Every entry here needs to be repeated exactly.

(Saved entries)
┄┄┄┄┄┄┄┄┄┄┄┄┄┄┄┄┄┄┄┄

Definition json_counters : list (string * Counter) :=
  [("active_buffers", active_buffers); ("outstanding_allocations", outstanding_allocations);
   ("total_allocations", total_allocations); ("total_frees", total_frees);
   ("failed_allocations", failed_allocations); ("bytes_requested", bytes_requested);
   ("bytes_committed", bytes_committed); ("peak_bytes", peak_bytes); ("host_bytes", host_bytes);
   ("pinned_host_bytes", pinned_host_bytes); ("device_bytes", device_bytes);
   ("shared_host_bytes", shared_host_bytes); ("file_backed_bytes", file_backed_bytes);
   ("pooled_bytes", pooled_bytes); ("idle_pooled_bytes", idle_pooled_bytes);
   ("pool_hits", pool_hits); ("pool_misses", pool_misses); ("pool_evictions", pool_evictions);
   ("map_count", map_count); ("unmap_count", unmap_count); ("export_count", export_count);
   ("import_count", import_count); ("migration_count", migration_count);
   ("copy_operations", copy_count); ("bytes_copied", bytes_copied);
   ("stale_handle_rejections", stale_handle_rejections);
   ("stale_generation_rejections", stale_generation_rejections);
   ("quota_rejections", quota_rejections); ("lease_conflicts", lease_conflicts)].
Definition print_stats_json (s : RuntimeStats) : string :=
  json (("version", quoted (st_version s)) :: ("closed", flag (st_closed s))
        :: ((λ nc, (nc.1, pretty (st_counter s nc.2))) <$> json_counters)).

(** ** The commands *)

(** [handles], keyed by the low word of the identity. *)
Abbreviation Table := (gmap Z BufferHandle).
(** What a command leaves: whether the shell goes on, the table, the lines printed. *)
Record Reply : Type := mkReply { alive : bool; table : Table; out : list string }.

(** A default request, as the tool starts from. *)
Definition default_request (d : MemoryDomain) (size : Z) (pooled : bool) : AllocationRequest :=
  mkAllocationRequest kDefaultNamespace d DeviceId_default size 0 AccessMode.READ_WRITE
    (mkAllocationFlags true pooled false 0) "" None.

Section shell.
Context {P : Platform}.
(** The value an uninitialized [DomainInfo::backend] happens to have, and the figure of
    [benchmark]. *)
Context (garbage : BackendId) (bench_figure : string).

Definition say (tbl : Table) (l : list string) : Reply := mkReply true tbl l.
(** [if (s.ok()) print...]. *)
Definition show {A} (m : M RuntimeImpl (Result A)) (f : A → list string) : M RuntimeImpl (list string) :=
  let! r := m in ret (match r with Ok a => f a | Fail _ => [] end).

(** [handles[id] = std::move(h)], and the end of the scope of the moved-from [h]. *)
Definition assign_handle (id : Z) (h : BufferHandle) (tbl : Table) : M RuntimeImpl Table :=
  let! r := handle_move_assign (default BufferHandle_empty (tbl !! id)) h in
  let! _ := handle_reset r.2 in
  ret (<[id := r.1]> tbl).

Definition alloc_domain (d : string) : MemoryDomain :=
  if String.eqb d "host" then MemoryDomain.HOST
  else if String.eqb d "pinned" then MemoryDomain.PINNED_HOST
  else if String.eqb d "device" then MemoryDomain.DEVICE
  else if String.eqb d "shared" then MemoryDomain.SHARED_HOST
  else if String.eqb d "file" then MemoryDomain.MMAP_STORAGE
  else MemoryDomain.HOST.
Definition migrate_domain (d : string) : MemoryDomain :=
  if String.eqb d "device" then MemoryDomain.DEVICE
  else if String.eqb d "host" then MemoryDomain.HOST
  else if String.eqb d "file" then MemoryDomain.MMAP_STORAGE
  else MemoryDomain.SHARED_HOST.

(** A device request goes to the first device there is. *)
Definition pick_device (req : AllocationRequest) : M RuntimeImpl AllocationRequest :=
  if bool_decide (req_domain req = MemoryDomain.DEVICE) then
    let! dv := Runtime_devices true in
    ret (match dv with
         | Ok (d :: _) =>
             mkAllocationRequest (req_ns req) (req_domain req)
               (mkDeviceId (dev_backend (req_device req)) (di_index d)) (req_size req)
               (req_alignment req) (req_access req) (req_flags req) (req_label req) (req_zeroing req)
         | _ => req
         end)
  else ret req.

┄┄┄┄┄┄┄┄┄┄┄┄┄┄┄┄┄┄┄┄

REPLY TO THE TASK:
Definition json_counters : list (string * Counter) :=
  [("active_buffers", active_buffers); ("outstanding_allocations", outstanding_allocations);
   ("total_allocations", total_allocations); ("total_frees", total_frees);
   ("failed_allocations", failed_allocations); ("bytes_requested", bytes_requested);
   ("bytes_committed", bytes_committed); ("peak_bytes", peak_bytes); ("host_bytes", host_bytes);
   ("pinned_host_bytes", pinned_host_bytes); ("device_bytes", device_bytes);
   ("shared_host_bytes", shared_host_bytes); ("file_backed_bytes", file_backed_bytes);
   ("pooled_bytes", pooled_bytes); ("idle_pooled_bytes", idle_pooled_bytes);
   ("pool_hits", pool_hits); ("pool_misses", pool_misses); ("pool_evictions", pool_evictions);
   ("map_count", map_count); ("unmap_count", unmap_count); ("export_count", export_count);
   ("import_count", import_count); ("migration_count", migration_count);
   ("copy_operations", copy_count); ("bytes_copied", bytes_copied);
   ("stale_handle_rejections", stale_handle_rejections);
   ("stale_generation_rejections", stale_generation_rejections);
   ("quota_rejections", quota_rejections); ("lease_conflicts", lease_conflicts)].
Definition print_stats_json (s : RuntimeStats) : string :=
  json (("version", quoted (st_version s)) :: ("closed", flag (st_closed s))
        :: ((λ nc, (nc.1, pretty (st_counter s nc.2))) <$> json_counters)).

(** ** The commands *)

(** [handles], keyed by the low word of the identity. *)
Abbreviation Table := (gmap Z BufferHandle).
(** What a command leaves: whether the shell goes on, the table, the lines printed. *)
Record Reply : Type := mkReply { alive : bool; table : Table; out : list string }.

(** A default request, as the tool starts from. *)
Definition default_request (d : MemoryDomain) (size : Z) (pooled : bool) : AllocationRequest :=
  mkAllocationRequest kDefaultNamespace d DeviceId_default size 0 AccessMode.READ_WRITE
    (mkAllocationFlags true pooled false 0) "" None.

Section shell.
Context {P : Platform}.
(** The value an uninitialized [DomainInfo::backend] happens to have, and the figure of
    [benchmark]. *)
Context (garbage : BackendId) (bench_figure : string).

Definition say (tbl : Table) (l : list string) : Reply := mkReply true tbl l.
(** [if (s.ok()) print...]. *)
Definition show {A} (m : M RuntimeImpl (Result A)) (f : A → list string) : M RuntimeImpl (list string) :=
  let! r := m in ret (match r with Ok a => f a | Fail _ => [] end).

(** [handles[id] = std::move(h)], and the end of the scope of the moved-from [h]. *)
Definition assign_handle (id : Z) (h : BufferHandle) (tbl : Table) : M RuntimeImpl Table :=
  let! r := handle_move_assign (default BufferHandle_empty (tbl !! id)) h in
  let! _ := handle_reset r.2 in
  ret (<[id := r.1]> tbl).

Definition alloc_domain (d : string) : MemoryDomain :=
  if String.eqb d "host" then MemoryDomain.HOST
  else if String.eqb d "pinned" then MemoryDomain.PINNED_HOST
  else if String.eqb d "device" then MemoryDomain.DEVICE
  else if String.eqb d "shared" then MemoryDomain.SHARED_HOST
  else if String.eqb d "file" then MemoryDomain.MMAP_STORAGE
  else MemoryDomain.HOST.
Definition migrate_domain (d : string) : MemoryDomain :=
  if String.eqb d "device" then MemoryDomain.DEVICE
  else if String.eqb d "host" then MemoryDomain.HOST
  else if String.eqb d "file" then MemoryDomain.MMAP_STORAGE
  else MemoryDomain.SHARED_HOST.

(** A device request goes to the first device there is. *)
Definition pick_device (req : AllocationRequest) : M RuntimeImpl AllocationRequest :=
  if bool_decide (req_domain req = MemoryDomain.DEVICE) then
    let! dv := Runtime_devices true in
    ret (match dv with
         | Ok (d :: _) =>
             mkAllocationRequest (req_ns req) (req_domain req)
               (mkDeviceId (dev_backend (req_device req)) (di_index d)) (req_size req)
               (req_alignment req) (req_access req) (req_flags req) (req_label req) (req_zeroing req)
         | _ => req
         end)
  else ret req.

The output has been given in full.